I am interested in finding out whether peak concentration of Moxifloxacin 400 mg daily reaches >10 times the MIC for common bacteria causing community-acquired pneumonia (using MIC from EUCAST).

Not a stupid question at all. Phoenix WinNonlin cannot be used to develop a population PK model. However, Phoenix NLME can be used. I write about the NLME package in another post that you can read here. The NLME package requires an additional license from Pharsight/Certara.

I find it hard to find guidelines on how to create a population PK model, like how many subjects to use. Is there a golden standard?

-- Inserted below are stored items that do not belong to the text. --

(** C1. For an event record, the accumulator after [dispatchProcedure] is
    the accumulator before with the rule of the specification's table
    applied: indices 0, 1, 4, 5 write 1 to their own channel, indices 2 and
    3 write the payload to theirs, indices 6 and 7 both write 1 to channel
    6; every other channel keeps its value, and the seven channels are all
    there is to the accumulator. *)
Theorem dispatch_follows_table (pData : SIMCONNECT_RECV) (d : EventData) :
  dwID pData = SIMCONNECT_RECV_ID_EVENT ->
  (forall c : nat,
     channels (dispatchProcedure pData d) !! c =
     spec_effect (uEventID pData) (dwData pData) c <$> (channels d !! c)) /\
  (forall d' : EventData,
     (forall c : nat,
        channels d' !! c =
        spec_effect (uEventID pData) (dwData pData) c <$> (channels d !! c)) ->
     d' = dispatchProcedure pData d).
Proof.
  intros Hid.
  assert (Hc : forall c : nat,
     channels (dispatchProcedure pData d) !! c =
     spec_effect (uEventID pData) (dwData pData) c <$> (channels d !! c)).
  { intros c. rewrite dispatch_channels, Hid. reflexivity. }
  split; [exact Hc|].
  intros d' Hd'. apply channels_inj. apply list_eq. intros c.
  rewrite Hd', Hc. reflexivity.
Qed.

Lemma dispatch_follows_table_witness :
  dispatchProcedure (event 7 0) baseline = set_apAprHold 1 baseline /\
  dispatchProcedure (event 2 3) baseline = set_headingSlotIndexSet 3 baseline.
Proof.
  split.
  - symmetry. apply (dispatch_follows_table (event 7 0) baseline); [reflexivity|].
    intros c. do 7 (try destruct c as [|c]); reflexivity.
  - symmetry. apply (dispatch_follows_table (event 2 3) baseline); [reflexivity|].
    intros c. do 7 (try destruct c as [|c]); reflexivity.
Defined.

(** C8. A record that is not an event notification, and an event whose
    local index is outside 0..7, leave the accumulator as it was;
    [dispatchProcedure] has no failure result to report. *)
Theorem dispatch_ignores_noise (pData : SIMCONNECT_RECV) (d : EventData) :
  dwID pData <> SIMCONNECT_RECV_ID_EVENT \/ ~ (0 <= uEventID pData <= 7) ->
  dispatchProcedure pData d = d.
Proof.
  intros H. unfold dispatchProcedure.
  destruct (Z.eqb_spec (dwID pData) SIMCONNECT_RECV_ID_EVENT) as [E|E];
    [|reflexivity].
  destruct H as [H|H]; [congruence|].
  destruct (uEventID pData) as [|p|p];
    [ | do 4 (try destruct p as [p|p|]) | ];
    try reflexivity; exfalso; apply H; lia.
Qed.

Lemma dispatch_ignores_noise_witness :
  dispatchProcedure noise (set_apMaster 1 baseline) = set_apMaster 1 baseline /\
  dispatchProcedure (event 8 2) baseline = baseline /\
  dispatchProcedure (event (-1) 2) baseline = baseline.
Proof.
  split; [|split].
  - apply (dispatch_ignores_noise noise). left. vm_compute. discriminate.
  - apply (dispatch_ignores_noise (event 8 2)). right. simpl. lia.
  - apply (dispatch_ignores_noise (event (-1) 2)). right. simpl. lia.
Defined.

(** ** The drain loop *)

Lemma processDispatch_loop_drains (q : list SIMCONNECT_RECV) :
  forall w : World,
    pending (fs w) = q ->
    processDispatch_loop (S (length q)) w =
    {| self := set_data (drain q (data (self w))) (self w);
       fs := set_pending [] (fs w) |}.
Proof.
  induction q as [|pData q IH]; intros [b sc] Hq; simpl in Hq.
  - simpl. unfold SimConnect_GetNextDispatch. rewrite Hq.
    destruct b, sc; simpl in *; subst; reflexivity.
  - change (length (pData :: q)) with (S (length q)).
    remember (S (length q)) as fuel eqn:Hfuel.
    simpl. unfold SimConnect_GetNextDispatch. rewrite Hq. simpl.
    subst fuel. rewrite IH by reflexivity.
    destruct b, sc; reflexivity.
Qed.

(** [processDispatch] returns with the queue empty and the accumulator
    holding the effect of every record that was pending, in order. *)
Lemma processDispatch_drains (w : World) :
  processDispatch w =
  {| self := set_data (drain (pending (fs w)) (data (self w))) (self w);
     fs := set_pending [] (fs w) |}.
Proof. apply processDispatch_loop_drains. reflexivity. Qed.

(** ** Resolving the ports *)

Lemma collect_unresolved (blockInfo : BlockInformation) (n : nat) :
  forall (kI : nat) (acc : list OutputSignalPtr) (k : nat),
    (kI <= k < kI + n)%nat ->
    outputPortSignals blockInfo !! k = None ->
    collectOutputSignals blockInfo kI n acc = None.
Proof.
  induction n as [|n IH]; intros kI acc k Hk Hnone; [lia|].
  simpl. unfold getOutputPortSignal.
  destruct (outputPortSignals blockInfo !! kI) eqn:E; [|reflexivity].
  destruct (decide (k = kI)) as [->|Hne]; [congruence|].
  apply (IH _ _ k); [lia|assumption].
Qed.

Lemma collect_resolved (blockInfo : BlockInformation) (n : nat) :
  forall (kI : nat) (acc : list OutputSignalPtr),
    Forall (fun k => is_Some (outputPortSignals blockInfo !! k)) (seq kI n) ->
    collectOutputSignals blockInfo kI n acc = Some (acc ++ seq kI n).
Proof.
  induction n as [|n IH]; intros kI acc H; simpl.
  - rewrite app_nil_r. reflexivity.
  - inversion H as [|? ? [v Hv] Hrest]; subst.
    unfold getOutputPortSignal. rewrite Hv.
    rewrite IH by assumption. rewrite <- app_assoc. reflexivity.
Qed.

I´ve read what you wrote about Phoenix NLME. Would you recomend this program rather than NONMEM? And what about online training for a beginner like myself? Is there an online course for Phoenix NLME like there is for Phoenix WinNonlin?

Kristina,

There is no “golden standard” for the number of subjects required to conduct a population PK analysis. The more data that you have, the more precise and accurate your model becomes. I use both Phoenix NLME and NONMEM. In my opinion, Phoenix NLME is easier for most people who are new to population PK anlaysis, and it appears to be just as powerful as NONMEM. NONMEM has a longer history, and can be more flexible in certain situations, but it requires more effort to learn how to use the software and related tools to help with data formatting and figure creation. I have prepared an online course Population PK for Beginners that provides an introduction to the methods and software used for analysis. I show how to use NONMEM and Phoenix NLME to perform basic population PK analysis.

Nathan